__Task requirements__
Without changing a single character, write out every record below.

[Provided data]

#[local] Instance demo_voting_power : VotingPower StakingPool :=
  StakingPool_voting_power (HO := forward_order).
#[local] Instance demo_voting_power_laws : VotingPowerLaws StakingPool :=
  StakingPool_voting_power_laws (OC := debug_build) (HO := forward_order).

Lemma demo_keyed : keyed demo_validators.
Proof. unfold demo_validators. repeat (apply map_Forall_insert_2; [done|]). apply map_Forall_empty. Qed.

Lemma rotate_elects_strongest_witness :
  snd <$> rotate (HO := forward_order) demo_validators demo_run.1 2 = Some [(key32 1, key32 2)] ∧
  rotate (HO := backward_order) demo_validators demo_run.1 2 =
    rotate (HO := forward_order) demo_validators demo_run.1 2.
Proof.
  split; [vm_compute; reflexivity|].
  exact (proj1 (rotate_elects_strongest (HO := forward_order) (HO' := backward_order)
    demo_validators demo_run.1 2 demo_keyed)).
Defined.

(** C25: registering, deregistering, jailing, unjailing and rotating in any order
    keep the active set within the cap and every validator under its own key; no
    operation panics and the rotation's loop never runs away, as long as the epoch
    counter fits; the epoch is the number of rotations. *)
Theorem active_cap_invariant {P : Type} {VP : VotingPower P} {HO : HashOrder} {HL : HashOrderLaws HO}
    {OC : OverflowChecks} (config : ValidatorSetConfig) (cs : list (validator_set_cmd P)) :
  Z.of_nat (length cs) <= u64_max →
  ∃ s, validator_set_exec (ValidatorSetManager_with_config config) cs = Some s ∧
    vs_config s = config ∧ keyed (vs_validators s) ∧
    ValidatorSetManager_active_count s <= Z.max 0 (active_set_cap config) ∧
    vs_current_epoch s = Z.of_nat (length (filter is_rotation cs)).
Proof.
  intros Hcs. destruct (validator_set_exec_spec cs (ValidatorSetManager_with_config config))
    as (s & Hs & [Hk Hc] & Hcfg & He); [|done|done|].
  { split; [apply map_Forall_empty|]. simpl. unfold status_set. rewrite map_filter_empty, dom_empty_L, size_empty. lia. }
  exists s. simpl in *. split_and!; try done.
  unfold ValidatorSetManager_active_count. rewrite length_with_status, <-Hcfg by done. done.
Qed.

Definition demo_cmds : list (validator_set_cmd StakingPool) :=
  [VsRegister (key32 2) 500 0 1; VsRegister (key32 3) 7 0 1; VsRegister (key32 1) 900 0 2;
   VsRotate demo_run.1; VsJail (key32 1); VsRotate demo_run.1; VsUnjail (key32 1); VsDeregister (key32 3)].
Lemma active_cap_invariant_witness :
  ∃ s, validator_set_exec (OC := debug_build) (HO := forward_order)
         (ValidatorSetManager_with_config (mkValidatorSetConfig 2 100 1)) demo_cmds = Some s ∧
    vs_config s = mkValidatorSetConfig 2 100 1 ∧ keyed (vs_validators s) ∧
    ValidatorSetManager_active_count (HO := forward_order) s <= 2 ∧ vs_current_epoch s = 2.
Proof.
  exact (active_cap_invariant (OC := debug_build) (HO := forward_order)
    (mkValidatorSetConfig 2 100 1) demo_cmds ltac:(vm_compute; discriminate)).
Defined.

(** C26: the proposer schedule is fair, while the powers of the active validators add up to
    less than 2^64 (they are added unchecked: a greater sum panics a debug build and wraps
    in a release build) in a set filed by key and a pool that satisfies its invariant.
    Over every cycle of as many heights as the active validators have power, each active validator proposes at exactly as many
    heights as its power; at every height there is one proposer, active and of
    positive power, and [get_proposer] neither panics nor falls back to the last
    validator; with no power at all nobody proposes. *)
Theorem proposer_weighted {P : Type} {VP : VotingPower P} {VL : VotingPowerLaws P} {HO : HashOrder}
    {HL : HashOrderLaws HO} {OC : OverflowChecks} (s : ValidatorSetManager) (pool : P) :
  keyed (vs_validators s) → power_pool_ok pool →
  let total := zsum (power_ranges (vs_validators s) pool).*2 in
  total < U64 →
  (total = 0 → ∀ h, ValidatorSetManager_get_proposer s h pool = Some None) ∧
  (0 < total → ∀ h, ∃ k, ValidatorSetManager_get_proposer s h pool = Some (Some k) ∧
     status_of (vs_validators s) k = Some Active ∧ 0 < voting_power pool k) ∧
  (0 < total → ∀ k c, status_of (vs_validators s) k = Some Active →
     length (filter (λ h, ValidatorSetManager_get_proposer s h pool = Some (Some k))
       (seqZ (c * total) total)) = Z.to_nat (voting_power pool k)).
Proof.
  intros Hk Hp total Htotal. set (L := power_ranges (vs_validators s) pool) in *.
  assert (Forall (λ kp, 0 <= kp.2) L) as Hnn.
  { apply Forall_forall. intros [k p] [_ ->]%elem_of_power_ranges. by apply voting_power_u64. }
  assert (∀ h, ValidatorSetManager_get_proposer s h pool =
    if total =? 0 then Some None else proposer_loop (h mod total) 0 L (fst <$> last L)) as Hget
    by (intros h; by apply get_proposer_eq).
  split_and!.
  - intros H0 h. rewrite Hget. by rewrite H0.
  - intros H0 h. rewrite Hget, (proj2 (Z.eqb_neq _ _)) by lia. pose proof (Z.mod_pos_bound h total H0).
    destruct (proposer_loop_spec L (h mod total) 0 (fst <$> last L)) as (k & p & Hin & Hpos & ->); [done|lia..|].
    apply elem_of_power_ranges in Hin as [? ->]. by exists k.
  - intros H0 k c Hka.
    destruct (list_elem_of_split L (k, voting_power pool k)) as (l1 & l2 & HL12); [by apply elem_of_power_ranges|].
    assert (NoDup L.*1) as Hnd by (unfold L; rewrite power_ranges_keys; apply NoDup_elements).
    assert (total = zsum l1.*2 + voting_power pool k + zsum l2.*2) as Htot.
    { unfold total. rewrite HL12, fmap_app, zsum_app. csimpl. simpl. lia. }
    rewrite HL12 in Hnn. pose proof Hnn as [Hn1 [Hn2 Hn3]%Forall_cons]%Forall_app. simpl in Hn2.
    pose proof (zsum_nonneg l1.*2 (proj2 (Forall_fmap _ _ _) Hn1)).
    pose proof (zsum_nonneg l2.*2 (proj2 (Forall_fmap _ _ _) Hn3)).
    apply (length_filter_seqZ _ _ _ (zsum l1.*2)); [lia|lia|lia|]. intros h Hh.
    assert (h mod total = h - c * total) as Hmod by (symmetry; apply (Z.mod_unique_pos _ _ c); lia).
    rewrite Hget, (proj2 (Z.eqb_neq _ _)), HL12 by lia.
    rewrite proposer_loop_owner; rewrite <-?HL12; [lia|done|by rewrite HL12|lia|done|].
    change (zsum L.*2) with total. pose proof (Z.mod_pos_bound h total H0). lia.
Qed.

Lemma proposer_weighted_witness :
  power_ranges demo_validators demo_run.1 = [(key32 2, 0); (key32 3, 10)] ∧
  ∃ k, ValidatorSetManager_get_proposer (OC := debug_build) (HO := forward_order) demo_set 1000 demo_run.1
    = Some (Some k) ∧ status_of demo_validators k = Some Active ∧ 0 < voting_power demo_run.1 k.
Proof.
  split; [vm_compute; reflexivity|].
  refine (proj1 (proj2 (proposer_weighted (OC := debug_build) (HO := forward_order) demo_set demo_run.1
    demo_keyed demo_wf _)) _ 1000); vm_compute; reflexivity.
Defined.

[/Provided data]

__Solution for this task__
#[local] Instance demo_voting_power : VotingPower StakingPool :=
  StakingPool_voting_power (HO := forward_order).
#[local] Instance demo_voting_power_laws : VotingPowerLaws StakingPool :=
  StakingPool_voting_power_laws (OC := debug_build) (HO := forward_order).

Lemma demo_keyed : keyed demo_validators.
Proof. unfold demo_validators. repeat (apply map_Forall_insert_2; [done|]). apply map_Forall_empty. Qed.

Lemma rotate_elects_strongest_witness :
  snd <$> rotate (HO := forward_order) demo_validators demo_run.1 2 = Some [(key32 1, key32 2)] ∧
  rotate (HO := backward_order) demo_validators demo_run.1 2 =
    rotate (HO := forward_order) demo_validators demo_run.1 2.
Proof.
  split; [vm_compute; reflexivity|].
  exact (proj1 (rotate_elects_strongest (HO := forward_order) (HO' := backward_order)
    demo_validators demo_run.1 2 demo_keyed)).
Defined.

(** C25: registering, deregistering, jailing, unjailing and rotating in any order
    keep the active set within the cap and every validator under its own key; no
    operation panics and the rotation's loop never runs away, as long as the epoch
    counter fits; the epoch is the number of rotations. *)
Theorem active_cap_invariant {P : Type} {VP : VotingPower P} {HO : HashOrder} {HL : HashOrderLaws HO}
    {OC : OverflowChecks} (config : ValidatorSetConfig) (cs : list (validator_set_cmd P)) :
  Z.of_nat (length cs) <= u64_max →
  ∃ s, validator_set_exec (ValidatorSetManager_with_config config) cs = Some s ∧
    vs_config s = config ∧ keyed (vs_validators s) ∧
    ValidatorSetManager_active_count s <= Z.max 0 (active_set_cap config) ∧
    vs_current_epoch s = Z.of_nat (length (filter is_rotation cs)).
Proof.
  intros Hcs. destruct (validator_set_exec_spec cs (ValidatorSetManager_with_config config))
    as (s & Hs & [Hk Hc] & Hcfg & He); [|done|done|].
  { split; [apply map_Forall_empty|]. simpl. unfold status_set. rewrite map_filter_empty, dom_empty_L, size_empty. lia. }
  exists s. simpl in *. split_and!; try done.
  unfold ValidatorSetManager_active_count. rewrite length_with_status, <-Hcfg by done. done.
Qed.

Definition demo_cmds : list (validator_set_cmd StakingPool) :=
  [VsRegister (key32 2) 500 0 1; VsRegister (key32 3) 7 0 1; VsRegister (key32 1) 900 0 2;
   VsRotate demo_run.1; VsJail (key32 1); VsRotate demo_run.1; VsUnjail (key32 1); VsDeregister (key32 3)].
Lemma active_cap_invariant_witness :
  ∃ s, validator_set_exec (OC := debug_build) (HO := forward_order)
         (ValidatorSetManager_with_config (mkValidatorSetConfig 2 100 1)) demo_cmds = Some s ∧
    vs_config s = mkValidatorSetConfig 2 100 1 ∧ keyed (vs_validators s) ∧
    ValidatorSetManager_active_count (HO := forward_order) s <= 2 ∧ vs_current_epoch s = 2.
Proof.
  exact (active_cap_invariant (OC := debug_build) (HO := forward_order)
    (mkValidatorSetConfig 2 100 1) demo_cmds ltac:(vm_compute; discriminate)).
Defined.

(** C26: the proposer schedule is fair, while the powers of the active validators add up to
    less than 2^64 (they are added unchecked: a greater sum panics a debug build and wraps
    in a release build) in a set filed by key and a pool that satisfies its invariant.
    Over every cycle of as many heights as the active validators have power, each active validator proposes at exactly as many
    heights as its power; at every height there is one proposer, active and of
    positive power, and [get_proposer] neither panics nor falls back to the last
    validator; with no power at all nobody proposes. *)
Theorem proposer_weighted {P : Type} {VP : VotingPower P} {VL : VotingPowerLaws P} {HO : HashOrder}
    {HL : HashOrderLaws HO} {OC : OverflowChecks} (s : ValidatorSetManager) (pool : P) :
  keyed (vs_validators s) → power_pool_ok pool →
  let total := zsum (power_ranges (vs_validators s) pool).*2 in
  total < U64 →
  (total = 0 → ∀ h, ValidatorSetManager_get_proposer s h pool = Some None) ∧
  (0 < total → ∀ h, ∃ k, ValidatorSetManager_get_proposer s h pool = Some (Some k) ∧
     status_of (vs_validators s) k = Some Active ∧ 0 < voting_power pool k) ∧
  (0 < total → ∀ k c, status_of (vs_validators s) k = Some Active →
     length (filter (λ h, ValidatorSetManager_get_proposer s h pool = Some (Some k))
       (seqZ (c * total) total)) = Z.to_nat (voting_power pool k)).
Proof.
  intros Hk Hp total Htotal. set (L := power_ranges (vs_validators s) pool) in *.
  assert (Forall (λ kp, 0 <= kp.2) L) as Hnn.
  { apply Forall_forall. intros [k p] [_ ->]%elem_of_power_ranges. by apply voting_power_u64. }
  assert (∀ h, ValidatorSetManager_get_proposer s h pool =
    if total =? 0 then Some None else proposer_loop (h mod total) 0 L (fst <$> last L)) as Hget
    by (intros h; by apply get_proposer_eq).
  split_and!.
  - intros H0 h. rewrite Hget. by rewrite H0.
  - intros H0 h. rewrite Hget, (proj2 (Z.eqb_neq _ _)) by lia. pose proof (Z.mod_pos_bound h total H0).
    destruct (proposer_loop_spec L (h mod total) 0 (fst <$> last L)) as (k & p & Hin & Hpos & ->); [done|lia..|].
    apply elem_of_power_ranges in Hin as [? ->]. by exists k.
  - intros H0 k c Hka.
    destruct (list_elem_of_split L (k, voting_power pool k)) as (l1 & l2 & HL12); [by apply elem_of_power_ranges|].
    assert (NoDup L.*1) as Hnd by (unfold L; rewrite power_ranges_keys; apply NoDup_elements).
    assert (total = zsum l1.*2 + voting_power pool k + zsum l2.*2) as Htot.
    { unfold total. rewrite HL12, fmap_app, zsum_app. csimpl. simpl. lia. }
    rewrite HL12 in Hnn. pose proof Hnn as [Hn1 [Hn2 Hn3]%Forall_cons]%Forall_app. simpl in Hn2.
    pose proof (zsum_nonneg l1.*2 (proj2 (Forall_fmap _ _ _) Hn1)).
    pose proof (zsum_nonneg l2.*2 (proj2 (Forall_fmap _ _ _) Hn3)).
    apply (length_filter_seqZ _ _ _ (zsum l1.*2)); [lia|lia|lia|]. intros h Hh.
    assert (h mod total = h - c * total) as Hmod by (symmetry; apply (Z.mod_unique_pos _ _ c); lia).
    rewrite Hget, (proj2 (Z.eqb_neq _ _)), HL12 by lia.
    rewrite proposer_loop_owner; rewrite <-?HL12; [lia|done|by rewrite HL12|lia|done|].
    change (zsum L.*2) with total. pose proof (Z.mod_pos_bound h total H0). lia.
Qed.

Lemma proposer_weighted_witness :
  power_ranges demo_validators demo_run.1 = [(key32 2, 0); (key32 3, 10)] ∧
  ∃ k, ValidatorSetManager_get_proposer (OC := debug_build) (HO := forward_order) demo_set 1000 demo_run.1
    = Some (Some k) ∧ status_of demo_validators k = Some Active ∧ 0 < voting_power demo_run.1 k.
Proof.
  split; [vm_compute; reflexivity|].
  refine (proj1 (proj2 (proposer_weighted (OC := debug_build) (HO := forward_order) demo_set demo_run.1
    demo_keyed demo_wf _)) _ 1000); vm_compute; reflexivity.
Defined.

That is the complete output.